→ **EXERCISE REQUIREMENTS**: In the records below, find the line with "collections, the job" and the line with "(** Sum over the". Print both exactly, along with every line between them, and no other line.

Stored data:
----------------
(** * Optima IDP: recommendation ranking core and the backend handlers around it

  The development has three parts.

  - [Weights]: the default recommender weight vectors stored by the backend
    (organization settings and the admin's [companySettings.aiWeights]).
  - [Recommender]: the recommendation core (gap analyzer, resource scorer,
    orchestrator).  The Python service that implements it is not part of
    the JavaScript sources, so its definitions are modelled from the
    specification text.
  - [Backend]: the Express handlers [createIDP], [updateIDP], [addSkill],
    [updateSkill], [bulkAddSkills], [deleteSkill], the recommender client
    and the role middleware, over an explicit store for the MongoDB
    collections, the job queue and the console.

  Numbers that the sources write as decimal fractions are rationals ([Q]);
  equality of scores is [Qeq]. *)

From Stdlib Require Import QArith Qminmax Lqa String Ascii List ZArith Lia.
From Stdlib Require Import Sorting.Sorted.
From stdpp Require Import base gmap strings list pretty.

Open Scope Z_scope.

(* ===================================================================== *)
(** * Default weight vectors *)
(* ===================================================================== *)

Module Weights.

(** The six numeric fields of [recommenderDefaults] (organization model)
    and of [companySettings.aiWeights] (user model).  The first five are
    the factors of the scorer; [skill_similarity] is stored next to them. *)
Record WeightVector := {
  skill_gap : Q;
  skill_relevance : Q;
  difficulty_match : Q;
  collaborative : Q;
  resource_type : Q;
  skill_similarity : Q
}.

(** Organization model, [recommenderDefaults]: the [default:] of each field. *)
Definition recommenderDefaults : WeightVector := {|
  skill_gap := 0.35;
  skill_relevance := 0.25;
  difficulty_match := 0.20;
  collaborative := 0.20;
  resource_type := 0.00;
  skill_similarity := 0.00
|}.

(** User model, [companySettings.aiWeights]: the [default:] of each field. *)
Definition aiWeights : WeightVector := {|
  skill_gap := 0.35;
  skill_relevance := 0.25;
  difficulty_match := 0.20;
  collaborative := 0.20;
  resource_type := 0.00;
  skill_similarity := 0.00
|}.

(** Sum over the five factors of the scorer. *)
Definition factor_sum (w : WeightVector) : Q :=
  (skill_gap w + skill_relevance w + difficulty_match w
   + collaborative w + resource_type w)%Q.

(** Sum over every stored field, [skill_similarity] included. *)
Definition stored_sum (w : WeightVector) : Q :=
  (factor_sum w + skill_similarity w)%Q.

End Weights.

(* ===================================================================== *)
(** * The recommendation core *)
(* ===================================================================== *)

Module Recommender.

(** ** Data model

    The recommendation core is a Python service whose sources are missing;
    the records follow the data model and the request and response fields
    of the specification. *)

Abbreviation SkillId := string.
Abbreviation ResourceId := string.

(** Modelled from the spec: the Python data model is missing.  The
    difficulty tier of a resource. *)
Inductive Difficulty := beginner | intermediate | advanced.

(** Modelled from the spec: the Python data model is missing.  Skill:
    identifier, name, category, free-text description. *)
Record Skill := {
  skill_id : SkillId;
  skill_name : string;
  skill_category : string;
  skill_description : string
}.

(** Modelled from the spec: the Python data model is missing.  Resource,
    with its target skill, difficulty tier and popularity counter. *)
Record Resource := {
  res_id : ResourceId;
  res_title : string;
  res_type : string;
  res_skill : SkillId;
  res_provider : string;
  res_difficulty : Difficulty;
  res_description : string;
  res_views : nat                  (* popularity counter *)
}.

(** Modelled from the spec: the Python data model is missing.  Pair of
    skill reference and level. *)
Record UserSkillRecord := { us_skill : SkillId; us_level : Z }.

(** Modelled from the spec: the Python data model is missing.  Skill
    reference, current level, target level. *)
Record SkillTarget := {
  st_skill : SkillId;
  st_current : Z;
  st_target : Z
}.

(** Modelled from the spec: the Python data model is missing.  A manager
    review with the sections the backend stores; the "weaknesses" section
    of the review is its [weaknesses] text. *)
Record PerformanceReview := {
  pr_strengths : string;
  pr_weaknesses : string;
  pr_comments : string
}.

(** Modelled from the spec: the Python data model is missing.  The weight
    vector over the five factors. *)
Record FactorWeights := {
  w_skill_gap : Q;
  w_skill_relevance : Q;
  w_difficulty_match : Q;
  w_collaborative : Q;
  w_resource_type : Q
}.

(** Modelled from the spec: the Python data model is missing.  The
    recommendation request; [limit] and [weights] are optional. *)
Record Request := {
  user_skills : list UserSkillRecord;
  skills_to_improve : list SkillTarget;
  performance_reports : list PerformanceReview;
  resources : list Resource;
  skills : list Skill;
  limit : option nat;
  weights : option FactorWeights
}.

(** Modelled from the spec: the Python data model is missing.  The
    sub-scores of one resource, kept in the result for explanation. *)
Record Factors := {
  f_skill_gap : Q;
  f_skill_relevance : Q;
  f_difficulty_match : Q;
  f_collaborative : Q;
  f_resource_type : Q
}.

(** Modelled from the spec: the Python data model is missing.  One entry
    of the result: resource reference, score, contributing factors. *)
Record Recommendation := {
  resourceId : ResourceId;
  score : Q;
  factors : Factors
}.

(** Modelled from the spec: the Python data model is missing.  The
    response: ranked list, annotated targets, degradation flag. *)
Record Response := {
  recommendations : list Recommendation;
  annotated_targets : list (SkillTarget * Q);
  degraded : bool
}.

(** Modelled from the spec: the Python orchestrator is missing.  The one
    error kind that rejects a request. *)
Inductive ErrorKind := InvalidRequest.

(** Modelled from the spec: the Python orchestrator is missing.  A result
    or a structured error. *)
Inductive Result (A : Type) :=
| Ok (a : A)
| Err (e : ErrorKind).
Arguments Ok {A} a.
Arguments Err {A} e.

(** Modelled from the spec: the Python core is missing.  What the core
    receives from outside a request: the similarity index
    (absent when it is unavailable), the neighbour count K, the collaborative
    signal, the per-type preference, the weight vector used when the request
    carries none, and the resources whose scoring raises. *)
Record Capabilities := {
  similarity_index : option (list Skill -> Skill -> nat -> list (SkillId * Q));
  neighbor_count : nat;
  collaborative_signal : Resource -> Q;
  type_preference : string -> option Q;
  default_weights : FactorWeights;
  scoring_raises : Resource -> bool
}.

(** ** Gap analyzer *)

(** Modelled from the spec: the Python gap analyzer is missing from the
    sources.  Malformed levels are clamped into [1,10]. *)
Definition clamp_level (l : Z) : Z := Z.max 1 (Z.min 10 l).

(** Modelled from the spec: the Python gap analyzer is missing.
    Gap = max(0, targetLevel - currentLevel). *)
Definition gap (currentLevel targetLevel : Z) : Z :=
  Z.max 0 (clamp_level targetLevel - clamp_level currentLevel).

(** Modelled from the spec: the Python gap analyzer is missing.
    Normalized gap = Gap / 9. *)
Definition normalized_gap (currentLevel targetLevel : Z) : Q :=
  (inject_Z (gap currentLevel targetLevel) / 9)%Q.

(** Modelled from the spec: the Python gap analyzer is missing.  Lower case
    of an ASCII letter, for the case-insensitive match. *)
Definition lower_ascii (c : ascii) : ascii :=
  let n := nat_of_ascii c in
  if (65 <=? n)%nat && (n <=? 90)%nat then ascii_of_nat (n + 32) else c.

(** Modelled from the spec: the Python gap analyzer is missing.  Lower case
    of a text. *)
Fixpoint lower (s : string) : string :=
  match s with
  | EmptyString => EmptyString
  | String c s' => String (lower_ascii c) (lower s')
  end.

(** Modelled from the spec: the Python gap analyzer is missing.  Substring
    test. *)
Fixpoint is_substring (p s : string) : bool :=
  String.prefix p s ||
  match s with
  | EmptyString => false
  | String _ s' => is_substring p s'
  end.

(** Modelled from the spec: the Python gap analyzer is missing.
    Case-insensitive substring match of the skill name in a weaknesses
    section. *)
Definition mentions_weakness (reviews : list PerformanceReview) (name : string)
  : bool :=
  existsb (fun r => is_substring (lower name) (lower (pr_weaknesses r))) reviews.

(** Modelled from the spec: the Python gap analyzer is missing.  The fixed
    boost of a skill that a review names as a weakness. *)
Definition weakness_boost : Q := 0.15.

(** Modelled from the spec: the Python gap analyzer is missing.  The name
    of a skill of the catalog. *)
Definition skill_name_of (catalog : list Skill) (sid : SkillId) : option string :=
  skill_name <$> List.find (fun s => String.eqb (skill_id s) sid) catalog.

(** Modelled from the spec: the Python gap analyzer is missing.  The
    priority weight of a target is its normalized gap, boosted by 0.15
    (capped at 1) when a review names the skill as a weakness. *)
Definition priority_weight (req : Request) (t : SkillTarget) : Q :=
  let g := normalized_gap (st_current t) (st_target t) in
  match skill_name_of (skills req) (st_skill t) with
  | Some name =>
      if mentions_weakness (performance_reports req) name
      then Qmin 1 (g + weakness_boost)
      else g
  | None => g
  end.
----------------
→ **REPLY TO THE TASK**:
    collections, the job queue and the console.

  Numbers that the sources write as decimal fractions are rationals ([Q]);
  equality of scores is [Qeq]. *)

From Stdlib Require Import QArith Qminmax Lqa String Ascii List ZArith Lia.
From Stdlib Require Import Sorting.Sorted.
From stdpp Require Import base gmap strings list pretty.

Open Scope Z_scope.

(* ===================================================================== *)
(** * Default weight vectors *)
(* ===================================================================== *)

Module Weights.

(** The six numeric fields of [recommenderDefaults] (organization model)
    and of [companySettings.aiWeights] (user model).  The first five are
    the factors of the scorer; [skill_similarity] is stored next to them. *)
Record WeightVector := {
  skill_gap : Q;
  skill_relevance : Q;
  difficulty_match : Q;
  collaborative : Q;
  resource_type : Q;
  skill_similarity : Q
}.

(** Organization model, [recommenderDefaults]: the [default:] of each field. *)
Definition recommenderDefaults : WeightVector := {|
  skill_gap := 0.35;
  skill_relevance := 0.25;
  difficulty_match := 0.20;
  collaborative := 0.20;
  resource_type := 0.00;
  skill_similarity := 0.00
|}.

(** User model, [companySettings.aiWeights]: the [default:] of each field. *)
Definition aiWeights : WeightVector := {|
  skill_gap := 0.35;
  skill_relevance := 0.25;
  difficulty_match := 0.20;
  collaborative := 0.20;
  resource_type := 0.00;
  skill_similarity := 0.00
|}.

(** Sum over the five factors of the scorer. *)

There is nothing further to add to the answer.